Nowadays, the fast fashion development of manufacturing industry, people are more and more higher to the required precision of piece surface, can use the technology such as gasbag polishing to the Precision Machining of part free form surface.Now the design of part of processing is complicated, and the patterned surfaces such as related ditch, groove, sky, prism, pyramid, narrow slit increase in the mould manufacturing, and are but relatively weaker to these surperficial precision finishing technical research.Liquid-solid two-phase soft abrasive fluid processing is to use soft abrasive fluid to form turbulent flow at the patterned surface of workpiece to be machined, is equipped with constraints module, makes surface to be machined become the part of runner wall, forms the abrasive particle runner.When abrasive Flow flows through this passage, wall coarse gone out to carry out the micro-cutting effect, implementation structureization just face without tool processes.

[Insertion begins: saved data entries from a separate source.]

(** * Monitoring dashboard (app.py): a shallow embedding and its properties

    The program is a Streamlit page over a pandas table: it cleans a CSV
    load ([preprocess_data]), narrows it by two sidebar selections
    ([filter_data]), derives four indicators ([render_kpis]) and chart
    inputs ([build_impacted_farmers_map], [build_credit_concentration_chart])
    and lays the page out ([render_dashboard]).

    Layout of this file: the Python and float64 helpers the code relies
    on, the table model, the functions of app.py in source order, then the
    lemmas and the theorems about them. *)

From Stdlib Require Import ZArith List String Ascii Lia DecimalString Permutation Sorted.
From Corelib Require Import SpecFloat.
From stdpp Require Import base list strings.

Open Scope string_scope.
Open Scope Z_scope.

(* ===================================================================== *)
(** * Python strings and number formatting *)
(* ===================================================================== *)

Module Py.

(** [str(n)] for a natural number: its decimal digits, "0" for zero. *)
Definition decimal (n : N) : string :=
  NilZero.string_of_uint (N.to_uint n).

(** [str(z)] for a Python int. *)
Definition str_int (z : Z) : string :=
  match z with
  | Zneg p => "-" ++ decimal (Npos p)
  | _ => decimal (Z.to_N z)
  end.

(** Grouping by three, on the digits read from the least significant
    one: a separator goes after every third digit that has a successor. *)
Fixpoint group3 (sep : ascii) (l : list ascii) : list ascii :=
  match l with
  | a :: b :: c :: ((_ :: _) as rest) => a :: b :: c :: sep :: group3 sep rest
  | _ => l
  end.

(** The [,] option of the format mini-language applied to a digit string. *)
Definition group_thousands (sep : ascii) (digits : string) : string :=
  string_of_list_ascii
    (rev (group3 sep (rev (list_ascii_of_string digits)))).

(** [f"{value:,}"] for a Python int. *)
Definition format_comma_int (value : Z) : string :=
  match value with
  | Zneg p => "-" ++ group_thousands "," (decimal (Npos p))
  | _ => group_thousands "," (decimal (Z.to_N value))
  end.

(** [s.replace(old, new)] where [old] and [new] are one character each,
    which is how app.py calls it. *)
Fixpoint replace (old new : ascii) (s : string) : string :=
  match s with
  | EmptyString => EmptyString
  | String c rest =>
      String (if Ascii.eqb c old then new else c) (replace old new rest)
  end.

Fixpoint zeros (n : nat) : string :=
  match n with
  | O => ""
  | S k => String "0" (zeros k)
  end.

(** [s.zfill(width)]: zeros on the left up to [width] characters, kept
    after a leading sign. *)
Definition zfill (width : nat) (s : string) : string :=
  let pad := zeros (width - String.length s) in
  match s with
  | String c rest =>
      if (Ascii.eqb c "-" || Ascii.eqb c "+")%bool
      then String c (pad ++ rest)
      else pad ++ s
  | EmptyString => pad
  end.

(** Two decimal digits of a number below one hundred. *)
Definition two_digits (k : N) : string :=
  if (k <? 10)%N then "0" ++ decimal k else decimal k.

(** Nearest integer to [num / den] ([den] positive), ties to even. *)
Definition div_half_even (num den : Z) : Z :=
  let q := num / den in
  let r := num mod den in
  match Z.compare (2 * r) den with
  | Lt => q
  | Gt => q + 1
  | Eq => if Z.even q then q else q + 1
  end.

End Py.

(* ===================================================================== *)
(** * float64 *)
(* ===================================================================== *)

(** IEEE 754 binary64 values as [spec_float] (53 bits of precision,
    exponents below 1024), with the operations of the Rocq library. *)
Module F64.

Definition prec : Z := 53.
Definition emax : Z := 1024.

Definition zero : spec_float := S754_zero false.

(** Conversion of an integer, rounded to nearest even. *)
Definition of_Z (z : Z) : spec_float := binary_normalize prec emax z 0 false.

Definition is_nan (f : spec_float) : bool :=
  match f with S754_nan => true | _ => false end.

Definition is_finite (f : spec_float) : bool :=
  match f with S754_zero _ | S754_finite _ _ _ => true | _ => false end.


(** [f1 <= f2] and [f1 == f2]; both false when a NaN is involved. *)
Definition leb (f1 f2 : spec_float) : bool := SFleb f1 f2.
Definition eqb (f1 f2 : spec_float) : bool := SFeqb f1 f2.

(** The integer part of [m * 2^e], towards zero. *)
Definition mag_trunc (m : positive) (e : Z) : Z :=
  if 0 <=? e then Zpos m * 2 ^ e else Zpos m / 2 ^ (- e).

(** Truncation towards zero of a finite value. *)
Definition trunc (f : spec_float) : Z :=
  match f with
  | S754_finite s m e => cond_Zopp s (mag_trunc m e)
  | _ => 0
  end.

(** True when the value is finite and has no fractional part. *)
Definition is_integral (f : spec_float) : bool :=
  match f with
  | S754_zero _ => true
  | S754_finite _ m e =>
      if 0 <=? e then true else (Zpos m mod 2 ^ (- e) =? 0)
  | _ => false
  end.

(** [numpy.rint]: the nearest integral float, ties to even; infinities
    and NaN are kept. *)
Definition rint (f : spec_float) : spec_float :=
  match f with
  | S754_finite s m e =>
      if 0 <=? e then f
      else binary_normalize prec emax
             (cond_Zopp s (Py.div_half_even (Zpos m) (2 ^ (- e)))) 0 s
  | _ => f
  end.

(** The value times one hundred, rounded to an integer, ties to even:
    the digits a [.2f] conversion prints. *)
Definition hundredths (m : positive) (e : Z) : N :=
  Z.to_N (if 0 <=? e then Zpos m * 100 * 2 ^ e
          else Py.div_half_even (Zpos m * 100) (2 ^ (- e))).

Definition int64_min : Z := - 2 ^ 63.
Definition int64_max : Z := 2 ^ 63 - 1.

Definition in_int64 (z : Z) : bool :=
  ((int64_min <=? z) && (z <=? int64_max))%bool.

(** Two's complement reduction to the int64 range. *)
Definition wrap64 (z : Z) : Z := (z + 2 ^ 63) mod 2 ^ 64 - 2 ^ 63.

End F64.

Module Py_format.

(** [f"{value:,.2f}"] for a Python float. *)
Definition format_comma_2f (value : spec_float) : string :=
  match value with
  | S754_nan => "nan"
  | S754_infinity s => if s then "-inf" else "inf"
  | S754_zero s => (if s then "-" else "") ++ "0.00"
  | S754_finite s m e =>
      let c := F64.hundredths m e in
      (if s then "-" else "")
      ++ Py.group_thousands "," (Py.decimal (c / 100)%N)
      ++ "." ++ Py.two_digits (c mod 100)%N
  end.

End Py_format.

(* ===================================================================== *)
(** * app.py: number formatting *)
(* ===================================================================== *)

Definition format_brl (value : spec_float) : string :=
  let formatted :=
    Py.replace "X" "."
      (Py.replace "." ","
         (Py.replace "," "X" (Py_format.format_comma_2f value))) in
  "R$ " ++ formatted.

Definition format_int (value : Z) : string :=
  Py.replace "," "." (Py.format_comma_int value).

(* ===================================================================== *)
(** * Exceptions and results *)
(* ===================================================================== *)

Inductive exn : Type :=
| KeyError (key : string)
| TypeError
| ValueError
| OverflowError
| IntCastingNaNError
| IOError.

Inductive result (A : Type) : Type :=
| Ok (a : A)
| Raise (e : exn).
Arguments Ok {A} a.
Arguments Raise {A} e.

Global Instance result_ret : MRet result := fun A a => Ok a.
Global Instance result_bind : MBind result := fun A B k r =>
  match r with
  | Ok a => k a
  | Raise e => Raise e
  end.

Fixpoint traverse {A B : Type} (f : A -> result B) (l : list A) : result (list B) :=
  match l with
  | [] => Ok []
  | a :: rest => b ← f a; bs ← traverse f rest; Ok (b :: bs)
  end.

(* ===================================================================== *)
(** * Tables *)
(* ===================================================================== *)

(** A cell of a table.  [Float S754_nan] is the missing value of float and
    object columns, [NA] the one of a nullable integer column.  [Int]
    cells stand for the elements of integer columns. *)
Inductive scalar : Type :=
| NA
| Int (z : Z)
| Float (f : spec_float)
| Str (s : string).

(** A column is the list of its cells, a table the list of its named
    columns in header order.  Row labels (the index) play no part in
    app.py, which exports and displays without them. *)
Definition Series : Type := list scalar.
Definition DataFrame : Type := list (string * Series).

Output, circulation and the recovery of the base of processing flow channel, constraint runner, constraints module and abrasive Flow all are the piths of soft abrasive fluid.The processing of liquid-solid two-phase soft abrasive fluid is that turbulent flow take abrasive Flow is as theoretical foundation, take the mutual collision between abrasive particle and the collision between abrasive particle and wall as the basis, abrasive particle is carried out dynamic analysis, utilize that abrasive particle is to the shear action of wall in the Turbulent Flow Field, coarse place carries out Precision Machining to the workpiece to be machined wall.This technology has remedied traditional polishing processing method to the inferior position of patterned surface processing, also can process other complicated surface of the works simultaneously, and can realize automatic control

At present, mainly also there is following shortcoming in the soft abrasive fluid that just is being applied to process: 1, the pressure of hydraulic pump and flow are lower, speed and the turbulence intensity of abrasive Flow are lower, therefore produce process time partially long, working (machining) efficiency is low, energy consumption is excessive, does not reach desired processing effect.2, in the runner of complexity abrasive Flow fluidised form uncontrollable, some local turbulent dissipation is excessive, can form the inhomogeneous phenomenon of processing in processing dead angle and the whole runner.

Summary of the invention

Lower for the working (machining) efficiency that overcomes existing soft abrasive fluid processing unit (plant), energy consumption large, can not be applicable to complex part processing, have the deficiency at processing dead angle, the utility model provides a kind of and improves working (machining) efficiency, reduce energy consumption, be applicable to complex part processing, effectively eliminate the soft abrasive fluid processing unit (plant) of the loading ultrasonic wave excitation at processing dead angle.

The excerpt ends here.